**** Exercise materials

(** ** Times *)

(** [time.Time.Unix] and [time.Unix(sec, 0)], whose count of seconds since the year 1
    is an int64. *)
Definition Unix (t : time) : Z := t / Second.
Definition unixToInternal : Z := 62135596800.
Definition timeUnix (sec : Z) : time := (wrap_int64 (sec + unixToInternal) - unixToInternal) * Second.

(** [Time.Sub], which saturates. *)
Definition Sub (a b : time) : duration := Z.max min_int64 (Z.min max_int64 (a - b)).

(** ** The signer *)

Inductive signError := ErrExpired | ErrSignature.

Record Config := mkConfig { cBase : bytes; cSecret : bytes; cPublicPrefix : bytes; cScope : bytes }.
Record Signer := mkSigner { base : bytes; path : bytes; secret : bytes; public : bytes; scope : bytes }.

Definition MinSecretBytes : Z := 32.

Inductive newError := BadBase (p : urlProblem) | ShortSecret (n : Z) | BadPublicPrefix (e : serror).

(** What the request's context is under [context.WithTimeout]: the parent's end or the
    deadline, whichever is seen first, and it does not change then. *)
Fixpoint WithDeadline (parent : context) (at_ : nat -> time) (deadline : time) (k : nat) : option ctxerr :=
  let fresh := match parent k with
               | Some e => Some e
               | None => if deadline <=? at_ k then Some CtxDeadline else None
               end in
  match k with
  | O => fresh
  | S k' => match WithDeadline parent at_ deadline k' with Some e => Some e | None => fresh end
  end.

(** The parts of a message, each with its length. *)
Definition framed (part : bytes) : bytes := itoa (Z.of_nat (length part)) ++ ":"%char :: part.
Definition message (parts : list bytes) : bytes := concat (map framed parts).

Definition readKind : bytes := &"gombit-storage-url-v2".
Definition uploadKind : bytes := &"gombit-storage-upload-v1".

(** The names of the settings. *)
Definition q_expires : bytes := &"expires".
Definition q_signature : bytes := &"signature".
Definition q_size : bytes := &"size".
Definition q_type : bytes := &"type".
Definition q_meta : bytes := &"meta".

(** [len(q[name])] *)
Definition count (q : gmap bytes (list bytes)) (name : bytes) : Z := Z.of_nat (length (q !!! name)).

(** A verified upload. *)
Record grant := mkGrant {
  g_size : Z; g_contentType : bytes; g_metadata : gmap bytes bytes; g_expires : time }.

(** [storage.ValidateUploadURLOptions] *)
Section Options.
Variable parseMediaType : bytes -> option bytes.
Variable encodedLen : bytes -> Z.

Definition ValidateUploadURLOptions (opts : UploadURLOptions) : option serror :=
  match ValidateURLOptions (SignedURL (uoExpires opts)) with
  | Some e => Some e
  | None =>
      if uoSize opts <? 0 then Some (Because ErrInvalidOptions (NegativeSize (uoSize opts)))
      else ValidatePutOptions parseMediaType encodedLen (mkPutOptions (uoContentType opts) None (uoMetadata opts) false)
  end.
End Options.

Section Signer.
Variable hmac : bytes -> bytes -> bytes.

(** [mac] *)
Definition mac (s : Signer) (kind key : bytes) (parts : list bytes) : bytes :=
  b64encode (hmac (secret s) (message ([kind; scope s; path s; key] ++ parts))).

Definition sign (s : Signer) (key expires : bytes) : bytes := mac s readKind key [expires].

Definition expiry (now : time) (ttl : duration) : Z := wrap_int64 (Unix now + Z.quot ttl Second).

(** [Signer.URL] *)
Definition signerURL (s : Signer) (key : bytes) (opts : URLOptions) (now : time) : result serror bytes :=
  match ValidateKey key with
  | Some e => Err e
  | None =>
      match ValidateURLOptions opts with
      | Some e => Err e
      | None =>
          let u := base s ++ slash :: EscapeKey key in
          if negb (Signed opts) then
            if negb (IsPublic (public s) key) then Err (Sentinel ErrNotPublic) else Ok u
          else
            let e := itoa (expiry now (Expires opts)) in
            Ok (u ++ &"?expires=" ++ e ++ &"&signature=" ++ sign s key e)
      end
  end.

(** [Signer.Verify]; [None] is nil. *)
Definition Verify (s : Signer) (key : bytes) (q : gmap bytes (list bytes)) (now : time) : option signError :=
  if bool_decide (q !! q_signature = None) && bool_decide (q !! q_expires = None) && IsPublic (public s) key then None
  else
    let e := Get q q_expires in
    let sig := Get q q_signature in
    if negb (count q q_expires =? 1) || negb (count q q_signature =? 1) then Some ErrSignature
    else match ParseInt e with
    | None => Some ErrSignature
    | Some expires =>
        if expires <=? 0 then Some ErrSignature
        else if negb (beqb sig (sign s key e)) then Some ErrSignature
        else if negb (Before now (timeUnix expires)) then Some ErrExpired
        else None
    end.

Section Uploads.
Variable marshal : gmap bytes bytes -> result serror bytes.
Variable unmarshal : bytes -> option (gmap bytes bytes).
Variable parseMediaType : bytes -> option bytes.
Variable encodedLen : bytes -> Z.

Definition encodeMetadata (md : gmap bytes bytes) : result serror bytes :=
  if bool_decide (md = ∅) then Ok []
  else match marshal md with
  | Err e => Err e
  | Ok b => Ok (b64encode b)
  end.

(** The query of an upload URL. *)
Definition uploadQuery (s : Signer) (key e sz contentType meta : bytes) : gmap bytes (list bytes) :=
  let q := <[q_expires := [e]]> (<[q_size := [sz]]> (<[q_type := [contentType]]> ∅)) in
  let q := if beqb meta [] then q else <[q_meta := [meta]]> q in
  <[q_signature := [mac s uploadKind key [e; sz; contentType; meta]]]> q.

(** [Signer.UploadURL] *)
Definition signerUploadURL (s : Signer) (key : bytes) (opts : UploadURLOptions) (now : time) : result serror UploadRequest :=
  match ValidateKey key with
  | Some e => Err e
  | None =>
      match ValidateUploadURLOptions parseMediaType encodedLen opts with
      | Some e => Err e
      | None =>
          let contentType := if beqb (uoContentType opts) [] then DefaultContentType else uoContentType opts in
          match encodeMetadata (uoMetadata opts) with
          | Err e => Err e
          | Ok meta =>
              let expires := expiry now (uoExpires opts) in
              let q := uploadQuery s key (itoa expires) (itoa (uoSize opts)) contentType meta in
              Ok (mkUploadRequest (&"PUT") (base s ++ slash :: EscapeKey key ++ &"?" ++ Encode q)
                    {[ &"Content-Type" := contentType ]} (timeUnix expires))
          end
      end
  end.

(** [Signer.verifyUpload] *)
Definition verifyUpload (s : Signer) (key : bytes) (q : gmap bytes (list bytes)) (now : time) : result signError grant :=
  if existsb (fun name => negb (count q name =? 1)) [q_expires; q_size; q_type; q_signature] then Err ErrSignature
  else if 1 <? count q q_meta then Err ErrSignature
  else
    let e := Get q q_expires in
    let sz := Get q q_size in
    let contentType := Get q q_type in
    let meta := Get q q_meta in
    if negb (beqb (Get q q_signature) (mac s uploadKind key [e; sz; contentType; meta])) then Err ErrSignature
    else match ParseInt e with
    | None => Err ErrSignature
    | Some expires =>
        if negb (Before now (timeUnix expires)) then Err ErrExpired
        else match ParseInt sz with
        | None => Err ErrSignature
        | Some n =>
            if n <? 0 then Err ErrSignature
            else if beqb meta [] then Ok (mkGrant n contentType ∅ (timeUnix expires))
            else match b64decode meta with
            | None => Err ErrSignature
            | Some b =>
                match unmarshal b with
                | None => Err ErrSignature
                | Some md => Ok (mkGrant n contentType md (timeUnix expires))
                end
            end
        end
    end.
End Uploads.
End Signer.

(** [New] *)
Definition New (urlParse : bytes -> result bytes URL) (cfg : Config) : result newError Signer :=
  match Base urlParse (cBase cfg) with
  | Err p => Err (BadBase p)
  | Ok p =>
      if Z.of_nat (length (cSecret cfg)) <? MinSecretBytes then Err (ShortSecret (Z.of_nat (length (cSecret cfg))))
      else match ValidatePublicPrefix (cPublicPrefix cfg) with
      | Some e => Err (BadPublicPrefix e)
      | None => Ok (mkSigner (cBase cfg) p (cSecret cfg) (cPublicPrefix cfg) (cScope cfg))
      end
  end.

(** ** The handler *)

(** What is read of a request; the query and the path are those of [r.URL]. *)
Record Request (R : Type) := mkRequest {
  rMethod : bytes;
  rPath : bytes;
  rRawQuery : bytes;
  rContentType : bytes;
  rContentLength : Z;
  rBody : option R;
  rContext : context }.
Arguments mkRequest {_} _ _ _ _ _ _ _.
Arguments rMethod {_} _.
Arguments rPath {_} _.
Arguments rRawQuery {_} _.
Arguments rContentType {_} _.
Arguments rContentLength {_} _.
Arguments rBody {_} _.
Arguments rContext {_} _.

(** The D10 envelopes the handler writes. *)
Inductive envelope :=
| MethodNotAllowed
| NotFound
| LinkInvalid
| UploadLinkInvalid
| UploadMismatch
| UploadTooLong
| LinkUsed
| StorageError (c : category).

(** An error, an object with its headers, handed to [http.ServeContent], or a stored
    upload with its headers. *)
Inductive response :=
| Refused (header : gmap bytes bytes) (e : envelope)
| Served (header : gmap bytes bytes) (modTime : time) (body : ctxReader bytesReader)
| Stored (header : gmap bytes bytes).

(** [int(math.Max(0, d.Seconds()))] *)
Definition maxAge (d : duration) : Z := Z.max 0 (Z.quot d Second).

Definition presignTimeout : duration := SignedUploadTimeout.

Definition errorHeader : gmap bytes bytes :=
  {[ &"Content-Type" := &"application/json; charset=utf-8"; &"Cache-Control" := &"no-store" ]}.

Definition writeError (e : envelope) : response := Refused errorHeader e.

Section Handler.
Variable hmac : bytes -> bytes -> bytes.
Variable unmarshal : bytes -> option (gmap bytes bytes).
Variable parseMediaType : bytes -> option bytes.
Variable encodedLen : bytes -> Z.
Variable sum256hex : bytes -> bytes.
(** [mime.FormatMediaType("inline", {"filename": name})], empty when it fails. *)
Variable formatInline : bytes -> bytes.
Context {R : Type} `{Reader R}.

********

§ What you will do
Search the data above and return each line in which "cSecret" occurs.

§ Exercise output
Record Config := mkConfig { cBase : bytes; cSecret : bytes; cPublicPrefix : bytes; cScope : bytes }.
      if Z.of_nat (length (cSecret cfg)) <? MinSecretBytes then Err (ShortSecret (Z.of_nat (length (cSecret cfg))))
      | None => Ok (mkSigner (cBase cfg) p (cSecret cfg) (cPublicPrefix cfg) (cScope cfg))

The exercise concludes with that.